● **What you will do**: Print the records below from the first line through the line containing "(** No loop", both included, word for word.

(Stored data)

* * * *

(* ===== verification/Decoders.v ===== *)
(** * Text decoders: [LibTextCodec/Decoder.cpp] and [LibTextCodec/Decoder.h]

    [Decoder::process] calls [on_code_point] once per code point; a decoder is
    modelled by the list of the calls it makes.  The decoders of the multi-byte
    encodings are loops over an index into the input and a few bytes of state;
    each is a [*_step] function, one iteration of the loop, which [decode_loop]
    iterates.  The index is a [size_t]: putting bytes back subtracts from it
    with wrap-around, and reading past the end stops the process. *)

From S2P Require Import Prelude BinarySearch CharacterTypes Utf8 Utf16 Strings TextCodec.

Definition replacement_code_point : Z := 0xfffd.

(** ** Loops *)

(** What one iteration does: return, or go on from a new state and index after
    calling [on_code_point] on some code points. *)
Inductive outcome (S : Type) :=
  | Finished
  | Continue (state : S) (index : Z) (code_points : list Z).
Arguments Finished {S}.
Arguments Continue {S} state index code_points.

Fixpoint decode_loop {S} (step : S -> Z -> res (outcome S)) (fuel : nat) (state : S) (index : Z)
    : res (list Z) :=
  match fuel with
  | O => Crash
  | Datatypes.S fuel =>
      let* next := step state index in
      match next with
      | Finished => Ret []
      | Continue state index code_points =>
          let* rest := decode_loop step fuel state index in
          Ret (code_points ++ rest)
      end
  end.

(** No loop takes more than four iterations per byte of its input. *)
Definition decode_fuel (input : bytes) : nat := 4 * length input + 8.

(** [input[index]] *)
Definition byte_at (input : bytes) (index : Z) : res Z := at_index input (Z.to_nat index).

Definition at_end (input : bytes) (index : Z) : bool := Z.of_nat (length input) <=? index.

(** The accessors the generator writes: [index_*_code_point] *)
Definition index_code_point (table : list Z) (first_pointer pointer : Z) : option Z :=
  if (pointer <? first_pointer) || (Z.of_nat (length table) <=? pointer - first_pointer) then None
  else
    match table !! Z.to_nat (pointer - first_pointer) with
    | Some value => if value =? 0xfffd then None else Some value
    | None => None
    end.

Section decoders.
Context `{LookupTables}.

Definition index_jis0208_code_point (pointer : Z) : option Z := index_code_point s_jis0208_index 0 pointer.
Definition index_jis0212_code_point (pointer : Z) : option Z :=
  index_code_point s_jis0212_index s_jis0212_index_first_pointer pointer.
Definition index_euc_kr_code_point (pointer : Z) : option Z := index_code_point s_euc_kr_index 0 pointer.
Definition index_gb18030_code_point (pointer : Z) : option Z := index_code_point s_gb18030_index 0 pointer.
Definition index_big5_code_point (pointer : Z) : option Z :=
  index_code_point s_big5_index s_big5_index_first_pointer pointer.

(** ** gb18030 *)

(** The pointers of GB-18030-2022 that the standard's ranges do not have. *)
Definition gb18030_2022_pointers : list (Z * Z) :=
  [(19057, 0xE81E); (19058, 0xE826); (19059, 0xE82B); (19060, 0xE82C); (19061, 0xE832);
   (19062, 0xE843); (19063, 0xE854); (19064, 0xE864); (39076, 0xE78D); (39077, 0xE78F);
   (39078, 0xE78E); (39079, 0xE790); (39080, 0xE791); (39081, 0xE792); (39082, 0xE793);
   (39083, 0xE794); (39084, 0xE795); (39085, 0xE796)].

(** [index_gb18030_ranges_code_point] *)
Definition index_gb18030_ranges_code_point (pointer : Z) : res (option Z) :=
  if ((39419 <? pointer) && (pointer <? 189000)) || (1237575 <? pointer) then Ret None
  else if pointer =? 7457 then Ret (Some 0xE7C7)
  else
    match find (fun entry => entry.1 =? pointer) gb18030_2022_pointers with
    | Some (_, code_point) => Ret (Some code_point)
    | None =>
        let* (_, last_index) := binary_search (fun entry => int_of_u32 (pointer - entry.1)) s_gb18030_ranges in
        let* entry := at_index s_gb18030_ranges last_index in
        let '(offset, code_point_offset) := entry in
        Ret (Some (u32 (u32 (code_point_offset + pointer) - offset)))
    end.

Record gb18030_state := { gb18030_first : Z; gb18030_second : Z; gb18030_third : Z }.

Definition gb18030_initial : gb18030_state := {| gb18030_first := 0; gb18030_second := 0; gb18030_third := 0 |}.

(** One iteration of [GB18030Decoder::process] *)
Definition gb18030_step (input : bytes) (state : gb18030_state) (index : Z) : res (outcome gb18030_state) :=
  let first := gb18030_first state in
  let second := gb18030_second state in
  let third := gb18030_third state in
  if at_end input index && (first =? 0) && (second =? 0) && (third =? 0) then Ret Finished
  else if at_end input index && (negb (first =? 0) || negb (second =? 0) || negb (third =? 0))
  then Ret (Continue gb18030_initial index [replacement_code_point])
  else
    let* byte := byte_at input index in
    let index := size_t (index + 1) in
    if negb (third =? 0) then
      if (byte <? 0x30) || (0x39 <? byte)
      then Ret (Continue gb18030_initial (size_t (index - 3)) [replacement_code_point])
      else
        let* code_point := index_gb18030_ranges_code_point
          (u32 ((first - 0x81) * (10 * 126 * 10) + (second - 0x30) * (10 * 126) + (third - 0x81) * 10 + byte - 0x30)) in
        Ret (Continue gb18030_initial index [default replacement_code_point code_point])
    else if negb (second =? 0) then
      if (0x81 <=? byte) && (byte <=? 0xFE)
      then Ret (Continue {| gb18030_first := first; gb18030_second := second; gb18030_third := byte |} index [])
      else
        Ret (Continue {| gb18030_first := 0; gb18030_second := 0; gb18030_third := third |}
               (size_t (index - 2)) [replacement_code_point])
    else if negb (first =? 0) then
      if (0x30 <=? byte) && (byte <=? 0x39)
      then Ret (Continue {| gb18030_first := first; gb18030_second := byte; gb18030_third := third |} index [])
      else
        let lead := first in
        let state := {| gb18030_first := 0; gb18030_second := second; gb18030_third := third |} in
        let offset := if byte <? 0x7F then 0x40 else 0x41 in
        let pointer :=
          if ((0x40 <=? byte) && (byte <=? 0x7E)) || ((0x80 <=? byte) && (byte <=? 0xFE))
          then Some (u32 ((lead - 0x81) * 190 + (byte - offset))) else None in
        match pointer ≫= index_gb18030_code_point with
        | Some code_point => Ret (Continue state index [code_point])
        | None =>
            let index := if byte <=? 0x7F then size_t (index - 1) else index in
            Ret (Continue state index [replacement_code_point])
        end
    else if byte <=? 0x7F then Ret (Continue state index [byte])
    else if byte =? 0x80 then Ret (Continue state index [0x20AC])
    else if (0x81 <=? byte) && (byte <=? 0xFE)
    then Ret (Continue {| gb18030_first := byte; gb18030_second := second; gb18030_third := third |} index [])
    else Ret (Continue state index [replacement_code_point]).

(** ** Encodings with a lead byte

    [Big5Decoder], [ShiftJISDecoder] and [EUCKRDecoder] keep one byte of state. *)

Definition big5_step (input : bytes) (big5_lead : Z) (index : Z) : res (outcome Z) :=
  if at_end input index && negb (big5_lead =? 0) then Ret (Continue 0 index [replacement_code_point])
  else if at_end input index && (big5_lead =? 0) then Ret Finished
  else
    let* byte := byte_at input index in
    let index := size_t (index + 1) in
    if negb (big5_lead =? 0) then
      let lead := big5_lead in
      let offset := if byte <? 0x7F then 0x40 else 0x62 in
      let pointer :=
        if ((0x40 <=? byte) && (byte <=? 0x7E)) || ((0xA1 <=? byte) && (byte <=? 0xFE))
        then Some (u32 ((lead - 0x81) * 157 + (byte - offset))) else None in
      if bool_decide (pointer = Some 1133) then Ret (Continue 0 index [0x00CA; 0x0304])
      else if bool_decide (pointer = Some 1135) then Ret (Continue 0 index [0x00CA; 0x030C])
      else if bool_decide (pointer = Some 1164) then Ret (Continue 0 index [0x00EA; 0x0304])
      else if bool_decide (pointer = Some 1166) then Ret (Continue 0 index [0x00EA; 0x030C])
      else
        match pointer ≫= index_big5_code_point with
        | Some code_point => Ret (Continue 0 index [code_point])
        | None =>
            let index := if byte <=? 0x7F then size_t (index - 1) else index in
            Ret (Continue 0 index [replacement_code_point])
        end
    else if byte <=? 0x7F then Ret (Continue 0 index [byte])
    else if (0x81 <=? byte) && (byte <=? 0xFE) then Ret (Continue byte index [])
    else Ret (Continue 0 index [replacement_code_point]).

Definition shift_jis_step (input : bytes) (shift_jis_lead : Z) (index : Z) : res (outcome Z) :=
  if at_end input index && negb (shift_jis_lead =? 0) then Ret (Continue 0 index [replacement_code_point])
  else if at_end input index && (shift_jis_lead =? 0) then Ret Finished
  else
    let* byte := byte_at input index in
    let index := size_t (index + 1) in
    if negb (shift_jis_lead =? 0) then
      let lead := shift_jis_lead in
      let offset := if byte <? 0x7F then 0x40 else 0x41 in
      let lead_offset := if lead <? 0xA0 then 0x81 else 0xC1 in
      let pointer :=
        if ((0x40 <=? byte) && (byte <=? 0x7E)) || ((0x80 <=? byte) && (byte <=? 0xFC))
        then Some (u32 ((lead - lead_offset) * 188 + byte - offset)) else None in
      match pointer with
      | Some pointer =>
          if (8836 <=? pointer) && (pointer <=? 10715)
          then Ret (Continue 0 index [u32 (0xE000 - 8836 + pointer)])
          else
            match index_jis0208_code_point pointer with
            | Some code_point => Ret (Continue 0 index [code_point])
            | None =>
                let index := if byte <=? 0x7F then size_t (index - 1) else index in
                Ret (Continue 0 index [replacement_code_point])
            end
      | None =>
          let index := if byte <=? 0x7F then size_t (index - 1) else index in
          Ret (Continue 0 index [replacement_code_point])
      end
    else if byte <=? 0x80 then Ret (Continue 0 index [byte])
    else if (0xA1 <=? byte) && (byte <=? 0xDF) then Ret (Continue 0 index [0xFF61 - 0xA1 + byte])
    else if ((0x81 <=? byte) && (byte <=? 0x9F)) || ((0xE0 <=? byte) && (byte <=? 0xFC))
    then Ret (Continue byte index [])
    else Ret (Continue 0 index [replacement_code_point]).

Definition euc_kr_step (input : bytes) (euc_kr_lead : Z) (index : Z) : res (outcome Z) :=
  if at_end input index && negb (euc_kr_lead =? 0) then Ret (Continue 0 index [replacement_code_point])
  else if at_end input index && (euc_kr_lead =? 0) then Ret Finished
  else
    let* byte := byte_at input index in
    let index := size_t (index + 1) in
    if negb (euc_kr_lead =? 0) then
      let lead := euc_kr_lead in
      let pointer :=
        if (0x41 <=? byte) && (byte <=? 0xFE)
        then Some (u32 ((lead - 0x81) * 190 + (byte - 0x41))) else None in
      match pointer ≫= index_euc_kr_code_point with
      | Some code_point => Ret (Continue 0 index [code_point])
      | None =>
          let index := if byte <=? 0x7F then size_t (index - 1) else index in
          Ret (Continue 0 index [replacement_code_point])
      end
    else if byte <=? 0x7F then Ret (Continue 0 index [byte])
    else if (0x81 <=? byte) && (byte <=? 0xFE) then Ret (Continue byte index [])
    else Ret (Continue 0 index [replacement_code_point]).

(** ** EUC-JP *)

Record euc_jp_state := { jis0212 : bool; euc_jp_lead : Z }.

* * * *

● **Task response**:
(* ===== verification/Decoders.v ===== *)
(** * Text decoders: [LibTextCodec/Decoder.cpp] and [LibTextCodec/Decoder.h]

    [Decoder::process] calls [on_code_point] once per code point; a decoder is
    modelled by the list of the calls it makes.  The decoders of the multi-byte
    encodings are loops over an index into the input and a few bytes of state;
    each is a [*_step] function, one iteration of the loop, which [decode_loop]
    iterates.  The index is a [size_t]: putting bytes back subtracts from it
    with wrap-around, and reading past the end stops the process. *)

From S2P Require Import Prelude BinarySearch CharacterTypes Utf8 Utf16 Strings TextCodec.

Definition replacement_code_point : Z := 0xfffd.

(** ** Loops *)

(** What one iteration does: return, or go on from a new state and index after
    calling [on_code_point] on some code points. *)
Inductive outcome (S : Type) :=
  | Finished
  | Continue (state : S) (index : Z) (code_points : list Z).
Arguments Finished {S}.
Arguments Continue {S} state index code_points.

Fixpoint decode_loop {S} (step : S -> Z -> res (outcome S)) (fuel : nat) (state : S) (index : Z)
    : res (list Z) :=
  match fuel with
  | O => Crash
  | Datatypes.S fuel =>
      let* next := step state index in
      match next with
      | Finished => Ret []
      | Continue state index code_points =>
          let* rest := decode_loop step fuel state index in
          Ret (code_points ++ rest)
      end
  end.

(** No loop takes more than four iterations per byte of its input. *)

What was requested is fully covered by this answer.